Als Fotograf und Filmemacher kombiniert Armin Linke (*1966) eine Reihe von zeitgenössischen Bildverarbeitungstechnologien, wodurch die Grenzen zwischen Fiktion und Wahrheit verschwimmen oder unsichtbar werden. Seine künstlerische Praxis erforscht verschiedene Möglichkeiten des Umgangs mit fotografischen Archiven und deren Manifestationen sowie mit den Verbindungen und transformativen Kräften zwischen urbanen, architektonischen oder räumlichen Verwendungen und den Menschen, die mit diesem Umfeld interagieren. Durch die Arbeit mit seinem eigenen Archiv wie mit anderen historischen Archiven fordert Linke die Konventionen fotografischer Praxis heraus, wobei Fragen dazu wie Fotografie installiert und ausgestellt wird für ihn von großer Bedeutung sind. Wenn der Künstler in einem kollektiven Ansatz, zusammen mit anderen Künstlern, Designern, Architekten, Historikern und Kuratoren die Rolle des Ausstellungsmachers übernimmt, werden Narrative auf verschiedenen diskursiven Ebenen gesucht. Er war Research Affiliate am Visual Arts Program des MIT in Cambridge, Gastprofessor an der Fakultät für Kunst und Design der Università IUAV di Venezia und ist momentan Professor an der HfG Karlsruhe. Im Rahmen von Einzelausstellungen wurde sein Werk unter anderem in folgenden Institutionen präsentiert: MAXXI, Rom (2010), Museum für Gegenwartskunst Siegen (2009). Gruppenausstellungen (Auswahl): Haus der Kulturen der Welt, Berlin (2013-ongoing); Moscow Biennale of Contemporary Art + Haus der Kunst, München (2011); Tate Modern, London + International Architecture Biennale, Rotterdam (2010); Bienal de São Paulo (2008). Preise: 9. Biennale di Architettura, Venezia + Graz Architecture Film Festival.

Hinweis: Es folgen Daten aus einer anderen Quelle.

(* ===== verification/Models.v ===== *)
(** * Models: the data of src/main.py

    The pydantic models [Item] and [ContactForm] (lines 55-84), FastAPI's
    [HTTPException] as the handlers raise it, and the module globals
    [items_db], [item_id_counter], [contact_submissions] (lines 87-89)
    together with standard output, as the record [Globals] that every
    handler reads and writes. [PyM] is the monad of handlers: an [St] on
    [Globals] raising [HTTPException]. *)

From Stdlib Require Import ZArith String PrimFloat.
From stdpp Require Import strings.
From S2P Require Import Prelude.

Open Scope Z_scope.

(** ** Pydantic models *)

(** [class Item(BaseModel)]: [id: Optional[int] = None], [name: str],
    [description: Optional[str] = None], [price: float]. *)
Module Item.
Record t : Type := mk {
  id : option Z;
  name : string;
  description : option string;
  price : float
}.
End Item.

(** [class ContactForm(BaseModel)]: four required [str] fields. *)
Module ContactForm.
Record t : Type := mk {
  name : string;
  email : string;
  subject : string;
  message : string
}.

#[export] Instance t_eq_dec : EqDecision t.
Proof. solve_decision. Defined.
End ContactForm.

(** ** FastAPI's exception, as the handlers raise it *)

Record HTTPException : Type := mkHTTPException {
  status_code : Z;
  detail : string
}.

(** ** Module globals *)

(** The module's global variables and the lines printed to standard output,
    oldest first. *)
Record Globals : Type := mkGlobals {
  items_db : list Item.t;
  item_id_counter : Z;
  contact_submissions : list ContactForm.t;
  stdout : list string
}.

(** [items_db = []], [item_id_counter = 4], [contact_submissions = []]:
    the globals as the module's top-level assignments leave them, before
    [initialize_db()] runs; nothing has been printed yet. *)
Definition module_globals : Globals :=
  {| items_db := []; item_id_counter := 4; contact_submissions := [];
     stdout := [] |}.

Definition set_items_db (l : list Item.t) (g : Globals) : Globals :=
  {| items_db := l; item_id_counter := item_id_counter g;
     contact_submissions := contact_submissions g; stdout := stdout g |}.

Definition set_item_id_counter (c : Z) (g : Globals) : Globals :=
  {| items_db := items_db g; item_id_counter := c;
     contact_submissions := contact_submissions g; stdout := stdout g |}.

Definition set_contact_submissions (l : list ContactForm.t) (g : Globals) : Globals :=
  {| items_db := items_db g; item_id_counter := item_id_counter g;
     contact_submissions := l; stdout := stdout g |}.

Definition set_stdout (l : list string) (g : Globals) : Globals :=
  {| items_db := items_db g; item_id_counter := item_id_counter g;
     contact_submissions := contact_submissions g; stdout := l |}.

(** Handlers: computations on the globals that may raise [HTTPException]. *)
Abbreviation PyM := (St Globals HTTPException).

(** [print(line)]: one more line on standard output. *)
Definition print (line : string) : PyM unit :=
  modify (fun g => set_stdout (stdout g ++ [line]) g).

(** [items_db.append(x)] and [contact_submissions.append(x)]. *)
Definition append_items_db (x : Item.t) : PyM unit :=
  modify (fun g => set_items_db (items_db g ++ [x]) g).

Definition append_contact_submissions (x : ContactForm.t) : PyM unit :=
  modify (fun g => set_contact_submissions (contact_submissions g ++ [x]) g).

Bas Princen (*1972) lebt und arbeitet als Künstler und Fotograf in Rotterdam und Singapur. Nach einer Ausbildung als Industrial Designer an der Design Academy Eindhoven, studierte er Architektur am Berlage Institute in Rotterdam. Seit dieser Zeit fokussiert sich seine Arbeit durch die Linse der Fotografie auf die urbane Landschaft in Transformation um die unterschiedlichen Formen, Ergebnisse, Folgen und Vorstellungswelten eines sich stetig verändernden urbanen Raumes zu untersuchen. In jüngster Zeit wurden seine Werke unter anderem in folgenden Ausstellungen präsentiert: „Constructing Worlds“ in der Barbican Art Gallery, London 2014; „Room of Peace“ in der Arsenale Ausstellung „Monditalia“, auf der 14. Internationalen Architektur Ausstellung – la Biennale di Venezia 2014; Reservoir, deSingel Antwerp 2011; Five Cities, Depo, Istanbul 2010; Refuge, Storefront for Art and Architecture NY 2010; Invisible frontier, AUT, Innsbruck 2008; Nature as Artifice, Kroller Muller Museum, Otterloo and Aperture Foundation, New York 2009; Spectacular City, Nai, Rotterdam, 2006; sowie an der Venedig Biennale für Architektur in den Jahren 2004, 2006, 2010 and 2012. Im Mai 2004 erschien sein erstes Buch „Artificial Arcadia“ bei 010 Publishers; weitere Monographien sind unter anderem „Rotterdam“ von Witte de With Publishers 2007; „Galleria Naturale“ für Linea di Confine, Rubierra 2008, „Five Cities Portfolio“ von SUN Publishers 2009 und „Reservoir“ von Hatje Cantz 2011. 2004 gewann Bas Princen den „Charlotte Kohler Prize for promising young artists and architects in the Netherlands“ und an der Venedig Biennale für Architektur 2010 wurde er mit dem silbernen Löwen ausgezeichnet für seine kollaborative Arbeit mit Office Kersten Geers David van Severen.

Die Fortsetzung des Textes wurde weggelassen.